The trajectory is massive and silent. With 46 billion euros in net collection in 2025 on its ETFs, Amundi has just completed a historic year — a absolute record on the European market listed index funds. These products, which replicate an entire market at very low cost, have left the circle of informed investors to conquer the general public. For Damien Cadillon, head of ETF distribution in France for Amundithe movement is on an unprecedented scale.
The profile of new entrants confirms democratization. “The average age has gone from 60 to 38 in eight years”specifies the expert. The preferred entry point remains the Equity ETFs tracking major global indicessubscribed with “a few hundred euros” at start-up, then supplemented by scheduled payments. A logic adapted to young professionals who want to invest at reduced costs – provided they avoid the pitfalls that the apparent simplicity of the product masks.

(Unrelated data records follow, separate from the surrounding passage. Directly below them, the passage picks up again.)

(** The header map of the response is nil; a receiver without response has
    none, and gets an allocated one with the shell. *)
Definition header_is_nil (nil_header : bool) (w : world) : bool :=
  match Response_ (snd w) with
  | Some _ => nil_header
  | None => false
  end.

(** A value that is no message and marshals to [cd]. *)
Definition value_plain : value :=
  mkValue None false None (inl bytes_cd).

(** A body that delivers [ab] and refuses to be read once it is closed. *)
Definition stream_strict : foreign :=
  mkForeign bytes_ab None true false
            (Some (GoError "http: read on closed response body")) None [].

Definition world_strict : world :=
  (<[7%nat := Foreign stream_strict]> ∅,
   mkResponse (Some (response_at 7%nat (-1) ∅)) None None false).



(** Unfolds the monad and the primitive operations in the goal. *)
Ltac run_m :=
  repeat progress
    (unfold ioutil_ReadAll, io_Copy, ReadAll_TeeReader, Close, load,
       object_Write, the_Response, alloc, update_Response, set_Body,
       set_ContentLength, Header_Set, set_Error, bind, ret, panic, get_r,
       put_r, get_store, put_store;
     cbn [fst snd Response_ Error Request_ hijacked with_Response with_Error]).

(** ** Lemmas on machine integers and on the store *)

Lemma int64_in_range z : MinInt64 <= z <= MaxInt64 -> int64 z = z.
Proof.
  unfold int64, MinInt64, MaxInt64. intros H.
  rewrite Z.mod_small by lia. lia.
Qed.

Lemma int64_overflow z : MaxInt64 < z <= 2 * MaxInt64 + 1 -> int64 z = z - 2 ^ 64.
Proof.
  unfold int64, MaxInt64. intros H.
  replace (z + 2 ^ 63) with ((z - 2 ^ 63) + 1 * 2 ^ 64) by lia.
  rewrite Z.mod_add by lia. rewrite Z.mod_small by lia. lia.
Qed.

Lemma extends_refl st : extends st st.
Proof. intros a o H. eauto. Qed.

Lemma extends_trans st1 st2 st3 :
  extends st1 st2 -> extends st2 st3 -> extends st1 st3.
Proof.
  intros H12 H23 a o H.
  destruct (H12 a o H) as (o2 & H2 & E2 & C2).
  destruct (H23 a o2 H2) as (o3 & H3 & E3 & C3).
  exists o3. split; [done |]. split; [congruence | auto].
Qed.

Lemma extends_insert_fresh (st : store) a o :
  st !! a = None -> extends st (<[a := o]> st).
Proof.
  intros Hf b ob Hb. exists ob. split; [| done].
  rewrite lookup_insert_ne; [done | congruence].
Qed.

Lemma extends_closed st st' a :
  extends st st' -> closed_at st a = true -> closed_at st' a = true.
Proof.
  unfold closed_at. intros Hext Hc.
  destruct (st !! a) as [o |] eqn:Ha; [| done].
  destruct (Hext a o Ha) as (o' & -> & _ & Hc'). auto.
Qed.

Lemma extends_insert_same (st : store) a o o' :
  st !! a = Some o -> shape_of o' = shape_of o ->
  (is_closed o = true -> is_closed o' = true) ->
  extends st (<[a := o']> st).
Proof.
  intros Ha Hs Hc b ob Hb. destruct (decide (a = b)) as [<- | Hne].
  - rewrite Ha in Hb. simplify_eq. exists o'. rewrite lookup_insert_eq. done.
  - exists ob. rewrite lookup_insert_ne by done. done.
Qed.

Lemma readable_extends st st' a :
  extends st st' -> readable st a = true -> readable st' a = true.
Proof.
  unfold readable. intros Hext Hr.
  destruct (st !! a) as [o |] eqn:Ha; [| done].
  destruct (Hext a o Ha) as (o' & -> & Hs & _).
  destruct o as [d c | f | i c], o' as [d' c' | f' | i' c']; simplify_eq/=; try done.
  destruct (st !! i) as [oi |] eqn:Hi; [| done].
  destruct (Hext i oi Hi) as (oi' & -> & Hsi & _).
  destruct oi, oi'; simplify_eq/=; done.
Qed.

Lemma fresh_lookup (st : store) : st !! fresh (dom st) = None.
Proof. apply not_elem_of_dom. apply is_fresh. Qed.

Lemma exhaust_closed f : fs_closed (exhaust f) = fs_closed f.
Proof. unfold exhaust. by repeat case_match. Qed.

Lemma read_base_extends st a d e st' :
  read_base st a = Some (d, e, st') -> extends st st'.
Proof.
  unfold read_base. intros H.
  destruct (st !! a) as [[d0 c | f | i c] |] eqn:Ha; simplify_eq;
    eapply extends_insert_same; eauto.
  cbn. by rewrite exhaust_closed.
Qed.

Lemma read_all_extends st a d e st' :
  read_all st a = Some (d, e, st') -> extends st st'.
Proof.
  unfold read_all. intros H.
  destruct (st !! a) as [[d0 c | f | i c] |]; eauto using read_base_extends.
Qed.

Lemma read_all_total st a :
  readable st a = true -> exists d e st', read_all st a = Some (d, e, st').
Proof.
  unfold readable, read_all, read_base. intros H.
  repeat case_match; simplify_eq; eauto.
Qed.

(** Reading in a store with one more object, at an address that was free. *)
Lemma read_base_insert_fresh (st : store) a buf x d e st' :
  st !! buf = None ->
  read_base st a = Some (d, e, st') ->
  read_base (<[buf := x]> st) a = Some (d, e, <[buf := x]> st')
  /\ st' !! buf = None.
Proof.
  unfold read_base. intros Hf H.
  destruct (st !! a) as [o |] eqn:Ha; [| done].
  assert (buf <> a) by congruence.
  rewrite lookup_insert_ne by done. rewrite Ha.
  destruct o as [d0 c | f | i c]; simplify_eq;
    (split; [by rewrite insert_insert_ne by done
            | by rewrite lookup_insert_ne by done]).
Qed.

Lemma read_all_insert_fresh (st : store) a buf x d e st' :
  st !! buf = None ->
  read_all st a = Some (d, e, st') ->
  read_all (<[buf := x]> st) a = Some (d, e, <[buf := x]> st')
  /\ st' !! buf = None.
Proof.
  unfold read_all. intros Hf H.
  destruct (st !! a) as [o |] eqn:Ha.
  - assert (buf <> a) by congruence.
    rewrite lookup_insert_ne by done. rewrite Ha.
    destruct o; eauto using read_base_insert_fresh.
  - unfold read_base in H. rewrite Ha in H. done.
Qed.

(** ** The methods, run on a world *)

Lemma readable_is_Some st a : readable st a = true -> is_Some (st !! a).
Proof. unfold readable. destruct (st !! a); [eauto | done]. Qed.

Lemma extends_is_Some st st' a :
  extends st st' -> is_Some (st !! a) -> is_Some (st' !! a).
Proof. intros Hext [o Ho]. destruct (Hext a o Ho) as (o' & -> & _). eauto. Qed.

Lemma BodyBytes_consume_run st r h body d e st1 o :
  Response_ r = Some h -> http.Body h = Some body ->
  read_all st body = Some (d, e, st1) ->
  st1 !! body = Some o ->
  BodyBytes true (st, r)
  = Returns ((d, e), (<[body := close_object o]> st1, r)).
Proof.
  intros Hr Hb Hra Ho. unfold BodyBytes. run_m.
  rewrite Hr, Hb. run_m. rewrite Hra. run_m. rewrite Ho. done.
Qed.

Lemma is_closed_close_object o : is_closed (close_object o) = true.
Proof. by destruct o. Qed.

Lemma duplicate_run st r h rc d e st1 o1 :
  Response_ r = Some h ->
  read_all st rc = Some (d, e, st1) ->
  st1 !! rc = Some o1 ->
  duplicate (Some rc) (st, r)
  = Returns ((d, e),
             (<[rc := close_object o1]> (<[fresh (dom st) := bufCloser d false]> st1),
              with_Response r (Some (http.with_Body h (Some (fresh (dom st))))))).
Proof.
  intros Hr Hra Ho.
  destruct (read_all_insert_fresh st rc (fresh (dom st)) (bufCloser [] false)
              d e st1 (fresh_lookup st) Hra) as [Hra' Hfresh].
  assert (fresh (dom st) <> rc) as Hne by congruence.
  unfold duplicate. run_m. rewrite Hr. run_m. rewrite Hra'. run_m.
  rewrite lookup_insert_eq. cbn [write_object app]. run_m.
  rewrite insert_insert_eq.
  rewrite lookup_insert_ne by done. rewrite Ho. done.
Qed.

Lemma BodyBytes_view_run st r h rc d c :
  Response_ r = Some h -> http.Body h = Some rc ->
  st !! rc = Some (bufCloser d c) ->
  BodyBytes false (st, r) = Returns ((d, None), (st, r)).
Proof.
  intros Hr Hb Ho. unfold BodyBytes. run_m. rewrite Hr, Hb. run_m.
  rewrite Ho. done.
Qed.

Lemma BodyBytes_duplicate_run st r h rc o :
  Response_ r = Some h -> http.Body h = Some rc ->
  st !! rc = Some o -> is_bufCloser o = false ->
  BodyBytes false (st, r) = duplicate (Some rc) (st, r).
Proof.
  intros Hr Hb Ho Hk. unfold BodyBytes. run_m. rewrite Hr, Hb. run_m.
  rewrite Ho. by destruct o.
Qed.

(** C1: for a response with a non-nil body, two calls of [BodyBytes(false)]
    in a row return the same bytes [d], and after each call the body is a
    Deferred buffer that holds [d], so it can be read again.  When the body
    was already a Deferred buffer the first call changes nothing and returns
    its contents; otherwise [d] is what the foreign stream delivered, the
    new body is a buffer at an address that was free, and the foreign stream
    has been closed. *)
Theorem BodyBytes_false_twice st r h rc :
  Response_ r = Some h ->
  http.Body h = Some rc ->
  readable st rc = true ->
  exists d e w1 buf c,
    BodyBytes false (st, r) = Returns ((d, e), w1)
    /\ BodyBytes false w1 = Returns ((d, None), w1)
    /\ body_of w1 = Some buf
    /\ fst w1 !! buf = Some (bufCloser d c)
    /\ match st !! rc with
       | Some (bufCloser d0 _) => w1 = (st, r) /\ d = d0 /\ e = None /\ buf = rc
       | _ =>
           st !! buf = None
           /\ closed_at (fst w1) rc = true
           /\ exists st1, read_all st rc = Some (d, e, st1)
       end.
Proof.
  intros Hr Hb Hread.
  destruct (readable_is_Some _ _ Hread) as [o Ho].
  destruct (is_bufCloser o) eqn:Hk.
  - destruct o as [d c | |]; try done.
    exists d, None, (st, r), rc, c.
    rewrite (BodyBytes_view_run st r h rc d c) by done.
    unfold body_of. cbn [fst snd]. rewrite Hr, Ho. done.
  - destruct (read_all_total _ _ Hread) as (d & e & st1 & Hra).
    destruct (extends_is_Some st st1 rc) as [o1 Ho1];
      eauto using read_all_extends.
    destruct (read_all_insert_fresh st rc (fresh (dom st)) (bufCloser [] false)
                d e st1 (fresh_lookup st) Hra) as [_ Hfresh].
    assert (fresh (dom st) <> rc) as Hne by congruence.
    eexists d, e, _, (fresh (dom st)), false.
    rewrite (BodyBytes_duplicate_run st r h rc o) by done.
    rewrite (duplicate_run st r h rc d e st1 o1) by done.
    split; [done |].
    assert ((<[rc := close_object o1]> (<[fresh (dom st) := bufCloser d false]> st1)
              : store) !! fresh (dom st) = Some (bufCloser d false)) as Hbuf.
    { rewrite lookup_insert_ne by done. apply lookup_insert_eq. }
    split.
    { eapply BodyBytes_view_run; [done | done | exact Hbuf]. }
    split; [done |]. split; [exact Hbuf |].
    assert (st !! fresh (dom st) = None /\
            closed_at (<[rc := close_object o1]>
                         (<[fresh (dom st) := bufCloser d false]> st1)) rc = true
            /\ exists st1', read_all st rc = Some (d, e, st1')) as Hfin.
    { split; [apply fresh_lookup |]. split; [| eauto].
      unfold closed_at. rewrite lookup_insert_eq. apply is_closed_close_object. }
    rewrite Ho. destruct o; done.
Qed.

Lemma read_base_closed st a d e st' b :
  read_base st a = Some (d, e, st') -> closed_at st' b = closed_at st b.
Proof.
  unfold read_base, closed_at. intros H.
  destruct (st !! a) as [[d0 c | f | i c] |] eqn:Ha; simplify_eq;
    (destruct (decide (a = b)) as [<- | Hne];
     [rewrite lookup_insert_eq, Ha; cbn; auto using exhaust_closed
     | by rewrite lookup_insert_ne by done]).
Qed.

Lemma read_all_closed st a d e st' b :
  read_all st a = Some (d, e, st') -> closed_at st' b = closed_at st b.
Proof.
  unfold read_all. intros H.
  destruct (st !! a) as [[d0 c | f | i c] |]; eauto using read_base_closed.
Qed.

Three traps that apparent simplicity makes us forget
In terms of pitfalls, the first is to confusing simplicity with absence of risk. ETFs are accessible, inexpensive, easy to use — an attractive combo that can hide the essentials. Damien Cadillon puts it bluntly: “ETFs nevertheless remain exposed to upward and downward fluctuations in the financial markets. » An ETF replicating the S&P 500 or the MSCI World mechanically undergoes market corrections. Diversification reduces specific risk, not systemic risk.
The second trap is tostack ETFs without allocation logic. This is the most common mistake among first-time investors seduced by the ease of purchase. “The risk is then to believe in sufficient diversification when certain exposures may in reality overlap”warns the Amundi expert. Concretely, holding a World ETF, an S&P 500 ETF and a Nasdaq ETF provides almost no diversification: the three largely focus on the same American megacaps (Apple, Microsoft, Nvidia, Alphabet, etc.). Define your objectives and risk profile before buying remains the prerequisite.
Finally, the third trap lies in the choice ofthe wrong tax envelope. Not all ETFs are eligible for PEA— a point often discovered after purchase. So-called “PEA-compatible” ETFs (often synthetic) allow you to invest in global markets in this advantageous envelope, exempt from income tax after five years. Conversely, certain very popular UCITS ETFs housed in ordinary securities accounts result in heavier taxation. L’life insurance and the PER now offer a relevant alternative, as Damien Cadillon points out: “ETFs offer specific advantages – transparency, low fees, simplicity of implementation – which make them particularly suitable for long-term savings. »
The ETF, a wealth allocation brick rather than a market product
Massification does not change the nature of the product. “ETFs require the same degree of vigilance as any other investment medium”recalls Damien Cadillon. The commercial arguments – ultra-low fees, transparency, simplicity of purchase – do not exempt from prior reflection on the horizon, the accepted risk and taxation. The rule remains that of all placement. It is appropriate to define an objective, measure your risk tolerance, build a strategy.
The fundamental movement, on the other hand, transforms usage. With the arrival of Lifecycle ETFs calibrated on the retirement horizon and the generalization of ETFs in life insurance and PER contracts, the status of the product is evolving. “ETFs are no longer just simple market products, but also assets allocation blocks”summarizes the Amundi expert. For individuals, this means that it becomes possible to build, from a few hundred euros, exposure to global markets in a tax-advantaged package — provided that the three previous traps have been resolved upstream.